Establishment of HSV1 Latency in Immunodeficient Mice Facilitates Efficient In Vivo Reactivation
Fig 5
Acute and latent gene expression in HD infected B6-Rag trigeminal ganglia.
qRT-PCR analysis of RNA from Tg collected from acute (day 5) PBS (blue bars) or IVIG treated (red) and latent (day 60) IVIG treated (black) HD B6-Rag mice are shown as fold-change relative to LAT expression (A-D) for Immediate Early (A), Early (B), Early/Late (C) and Late (D) genes, and delta-Ct (dCt) values normalized to GAPDH expression for Early, Early/Late and Late genes (E, F, and G, respectively). Tg sections obtained from latently infected LD, HD, and a HD Rag mouse showing signs of HSE were processed for RNA-FISH using a LAT RNA probe (H).

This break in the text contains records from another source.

(* ===== verification/Serv.v ===== *)
(** * The file server: fs/serv.c

    The open file table, the request handlers and the server loop.  A round
    of the loop receives a request, which the kernel and the client decide
    (record [request]), and gives the reply with the contents of the argument
    page afterwards, which the client shares. *)

From S2P Require Import Prelude Mmu CMem Str FsState Ide Bc Fs.

Definition MAXOPEN : Z := 1024.
Definition FILEVA : Z := 0xD0000000.
Definition fsreq : Z := 0x0ffff000.

Definition O_RDONLY : Z := 0x0000.
Definition O_WRONLY : Z := 0x0001.
Definition O_RDWR : Z := 0x0002.
Definition O_ACCMODE : Z := 0x0003.
Definition O_CREAT : Z := 0x0100.
Definition O_TRUNC : Z := 0x0200.
Definition O_EXCL : Z := 0x0400.

Definition FSREQ_OPEN : Z := 1.
Definition FSREQ_SET_SIZE : Z := 2.
Definition FSREQ_READ : Z := 3.
Definition FSREQ_WRITE : Z := 4.
Definition FSREQ_STAT : Z := 5.
Definition FSREQ_FLUSH : Z := 6.
Definition FSREQ_REMOVE : Z := 7.
Definition FSREQ_SYNC : Z := 8.

(** devfile.dev_id is the character f. *)
Definition devfile_dev_id : Z := 102.

(** Field addresses of [struct Fd]. *)
Definition fd_dev_id (fd : Z) : Z := fd.
Definition fd_offset (fd : Z) : Z := fd + 4.
Definition fd_omode (fd : Z) : Z := fd + 8.
Definition fd_file_id (fd : Z) : Z := fd + 12.

(** The C string in a buffer. *)
Fixpoint cstring (l : list Z) : list Z :=
  match l with
  | c :: l => if c =? 0 then [] else c :: cstring l
  | [] => []
  end.

(** What ipc_recv returns, and the answers of the kernel in this round. *)
Record request := {
  rq_type : Z; rq_whom : Z; rq_perm : Z;   (* the value, the sender and env_ipc_perm *)
  rq_page : option (list Z);               (* the page it mapped at fsreq *)
  rq_dropped : list Z;                     (* descriptor pages clients unmapped since the last round *)
  rq_sent : Z                              (* sys_ipc_try_send of the reply, once it is not -E_IPC_NOT_RECV *)
}.
Record reply := { rp_whom : Z; rp_ret : Z; rp_pg : option Z; rp_perm : Z; rp_page : list Z }.

Section Serv.
Context {D : Type} `{Ata D}.
Notation F := (FS D).

(** ** The open file table *)

Definition get_open (i : Z) : F OpenFile :=
  t ← gets opentab; match t !! i with Some o => mret o | None => stop FUb end.
Definition put_open (i : Z) (o : OpenFile) : F unit := modify (λ s, set_opentab (<[i := o]> (opentab s)) s).

Definition serve_init : F unit :=
  forM (range 0 MAXOPEN) (λ i,
    o ← get_open i;
    put_open i {| o_fileid := i; o_file := o_file o; o_mode := o_mode o; o_fd := u32 (FILEVA + i * PGSIZE) |}).

Definition pageref (va : Z) : F Z := gets (λ s, default 0 (pagerefs s !! va)).

(** Takes the entry [i]: the code after [case 1]. *)
Definition openfile_take (i : Z) : F (Z * option Z) :=
  o ← get_open i;
  let id := u32 (o_fileid o + MAXOPEN) in
  put_open i {| o_fileid := id; o_file := o_file o; o_mode := o_mode o; o_fd := o_fd o |} ;;
  fs_memset (o_fd o) 0 PGSIZE ;;
  mret (s32 id, Some i).

(** Returns the result and the index of the entry. *)
Definition openfile_alloc : F (Z * option Z) :=
  r ← forE (range 0 MAXOPEN) (λ i,
    o ← get_open i;
    n ← pageref (o_fd o);
    if n =? 0 then
      r ← sys_page_alloc_at (o_fd o);
      if r <? 0 then mret (Some (r, None)) else x ← openfile_take i; mret (Some x)
    else if n =? 1 then x ← openfile_take i; mret (Some x)
    else mret None);
  mret (default (- E_MAX_OPEN, None) r).

Definition openfile_lookup (fileid : Z) : F (Z * option OpenFile) :=
  o ← get_open (fileid `mod` MAXOPEN);
  n ← pageref (o_fd o);
  mret (if (n <=? 1) || negb (o_fileid o =? fileid) then (- E_INVAL, None) else (0, Some o)).

(** ** Handlers *)

(** Creating or opening: [inl r] is an error return. *)
Definition serve_open_file (path : list Z) (omode : Z) : F (Z + Z) :=
  let try_open : F (Z + Z) :=
    '(r, o) ← file_open path;
    mret (match o with Some f => inr f | None => inl r end) in
  if ctrue (Z.land omode O_CREAT) then
    '(r, o) ← file_create path;
    match o with
    | Some f => mret (inr f)
    | None => if negb (ctrue (Z.land omode O_EXCL)) && (r =? - E_FILE_EXISTS) then try_open else mret (inl r)
    end
  else try_open.

(** Returns the result, [*pg_store] and [*perm_store] when they are set. *)
Definition serve_open (req : Z) : F (Z * option (Z * Z)) :=
  path ← gets (λ s, cstring (take 1023 (lds (um s) req MAXPATHLEN)));
  '(r, oi) ← openfile_alloc;
  match oi with
  | None => mret (r, None)
  | Some i =>
    if r <? 0 then mret (r, None)
    else
      omode ← load32 (req + 1024);
      rf ← serve_open_file path omode;
      match rf with
      | inl r => mret (r, None)
      | inr f =>
          r ← (if ctrue (Z.land omode O_TRUNC) then file_set_size f 0 else mret 0);
          if r <? 0 then mret (r, None)
          else
            '(r, of_) ← file_open path;
            match of_ with
            | None => mret (r, None)
            | Some f =>
                o ← get_open i;
                put_open i {| o_fileid := o_fileid o; o_file := f; o_mode := o_mode o; o_fd := o_fd o |} ;;
                store32 (fd_file_id (o_fd o)) (o_fileid o) ;;
                store32 (fd_omode (o_fd o)) (Z.land omode O_ACCMODE) ;;
                store32 (fd_dev_id (o_fd o)) devfile_dev_id ;;
                put_open i {| o_fileid := o_fileid o; o_file := f; o_mode := omode; o_fd := o_fd o |} ;;
                mret (0, Some (o_fd o, Z.lor (Z.lor (Z.lor PTE_P PTE_U) PTE_W) PTE_SHARE))
            end
      end
  end.

Definition serve_set_size (req : Z) : F Z :=
  id ← load32 req;
  '(r, oo) ← openfile_lookup id;
  match oo with
  | None => mret r
  | Some o => size ← load32 (req + 4); file_set_size (o_file o) (s32 size)
  end.

(** [of->o_fd->fd_offset += r] *)
Definition advance (fd r : Z) : F unit := off ← load32 (fd_offset fd); store32 (fd_offset fd) (off + r).

Definition serve_read (ipc : Z) : F Z :=
  id ← load32 ipc;
  '(r, oo) ← openfile_lookup id;
  match oo with
  | None => mret r
  | Some o =>
      n ← load32 (ipc + 4);
      off ← load32 (fd_offset (o_fd o));
      r ← file_read (o_file o) ipc n (s32 off);
      if r <? 0 then mret r else advance (o_fd o) r ;; mret r
  end.

Definition serve_write (req : Z) : F Z :=
  id ← load32 req;
  '(r, oo) ← openfile_lookup id;
  match oo with
  | None => mret r
  | Some o =>
      n ← load32 (req + 4);
      off ← load32 (fd_offset (o_fd o));
      r ← file_write (o_file o) (req + 8) n (s32 off);
      if r <? 0 then mret r else advance (o_fd o) r ;; mret r
  end.

(** strcpy between two places of the server's memory. *)
Definition fs_strcpy (dst src : Z) : F unit := λ s,
  match while (λ '(d, p, s),
          match (c ← load8 p; store8 d c ;; mret c) s with
          | Stop r s => inr (Stop r s)
          | Ok c s => if c =? 0 then inr (Ok tt s) else inl (u32 (d + 1), u32 (p + 1), s)
          end) (dst, src, s) with
  | Some o => o
  | None => Stop FSpin s
  end.

Definition serve_stat (ipc : Z) : F Z :=
  id ← load32 ipc;
  '(r, oo) ← openfile_lookup id;
  match oo with
  | None => mret r
  | Some o =>
      fs_strcpy ipc (f_name (o_file o)) ;;
      size ← load32 (f_size (o_file o));
      store32 (ipc + 128) size ;;
      t ← load32 (f_type (o_file o));
      store32 (ipc + 132) (cbool (t =? FTYPE_DIR)) ;;
      mret 0
  end.

Definition serve_flush (req : Z) : F Z :=
  id ← load32 req;
  '(r, oo) ← openfile_lookup id;
  match oo with
  | None => mret r
  | Some o => file_flush (o_file o) ;; mret 0
  end.

Definition serve_sync (req : Z) : F Z := fs_sync ;; mret 0.

Definition handlers (req : Z) : option (Z → F Z) :=
  if req =? FSREQ_READ then Some serve_read
  else if req =? FSREQ_STAT then Some serve_stat
  else if req =? FSREQ_FLUSH then Some serve_flush
  else if req =? FSREQ_WRITE then Some serve_write
  else if req =? FSREQ_SET_SIZE then Some serve_set_size
  else if req =? FSREQ_SYNC then Some serve_sync
  else None.

(** ** The server loop *)

(** What ipc_recv(&whom, fsreq, &perm) does to the server's memory. *)
Definition recv_request (q : request) : F unit :=
  modify (λ s, set_pagerefs (foldr (alter Z.pred) (pagerefs s) (rq_dropped q)) s) ;;
  match rq_page q with
  | Some page => modify (λ s, set_um (sts (um s) fsreq page) s)
  | None => mret tt
  end.

(** The first access of a handler to the request page.  env_ipc_perm may be
    that of an earlier message: then no page is there and bc_pgfault gets an
    address outside the disk map. *)
Definition req_access (page : option (list Z)) : F unit :=
  match page with
  | Some _ => mret tt
  | None => fpanic "page fault in FS"
  end.

(** What ipc_send(whom, r, pg, perm) does: an answer of the kernel other than
    0 is a panic; a page that is sent has one more reference, that of the
    client. *)
Definition send_reply (sent : Z) (pg : option Z) : F unit :=
  if negb (sent =? 0) then fpanic "ipc_send failed: %e"
  else match pg with
       | Some va => modify (λ s, set_pagerefs (alter (Z.add 1) va (pagerefs s)) s)
       | None => mret tt
       end.

(** sys_page_unmap(0, va): the bytes of the page are gone. *)
Definition sys_page_unmap_at (va : Z) : F unit :=
  modify (λ s, set_um (filter (λ '(a, _), ¬ (va ≤ a < va + PGSIZE)) (um s)) s).

Definition serve_dispatch (type perm : Z) (page : option (list Z)) : F (Z * option Z * Z) :=
  if type =? FSREQ_OPEN then
    req_access page ;;
    '(r, o) ← serve_open fsreq;
    mret (match o with Some (pg, perm) => (r, Some pg, perm) | None => (r, None, perm) end)
  else
    match handlers type with
    | Some h =>
        (if type =? FSREQ_SYNC then mret tt else req_access page) ;;
        r ← h fsreq; mret (r, None, perm)
    | None => fprint "Invalid request code %d from %08x" ;; mret (- E_INVAL, None, perm)
    end.

(** One round of the loop.  [None]: a request without a page is left
    hanging. *)
Definition serve_one (q : request) : F (option reply) :=
  recv_request q ;;
  if Z.land (rq_perm q) PTE_P =? 0 then
    fprint "Invalid request from %08x: no argument page" ;; mret None
  else
    '(r, pg, perm) ← serve_dispatch (rq_type q) (rq_perm q) (rq_page q);
    send_reply (rq_sent q) pg ;;
    page ← gets (λ s, lds (um s) fsreq PGSIZE);
    sys_page_unmap_at fsreq ;;
    mret (Some {| rp_whom := rq_whom q; rp_ret := r; rp_pg := pg; rp_perm := perm; rp_page := page |}).

Fixpoint serve (l : list request) : F (list (option reply)) :=
  match l with
  | [] => mret []
  | q :: l => r ← serve_one q; rs ← serve l; mret (r :: rs)
  end.

Definition umain (l : list request) : F (list (option reply)) :=
  fprint "FS is running" ;;
  fprint "FS can do I/O" ;;
  serve_init ;;
  fs_init ;;
  serve l.

End Serv.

The blue signal stains for LAT, the green signal comes from neuronal cytoplasmic lipofuscin (aggregates) autofluorescence. The dotted lines outline the nuclei. Wide-field imaging. Scale bar = 10 μm. (I) GAPDH normalized dCt values for LAT expression in HD Rag mice determined using RT-PCR (I). Statistical analysis is described in methods.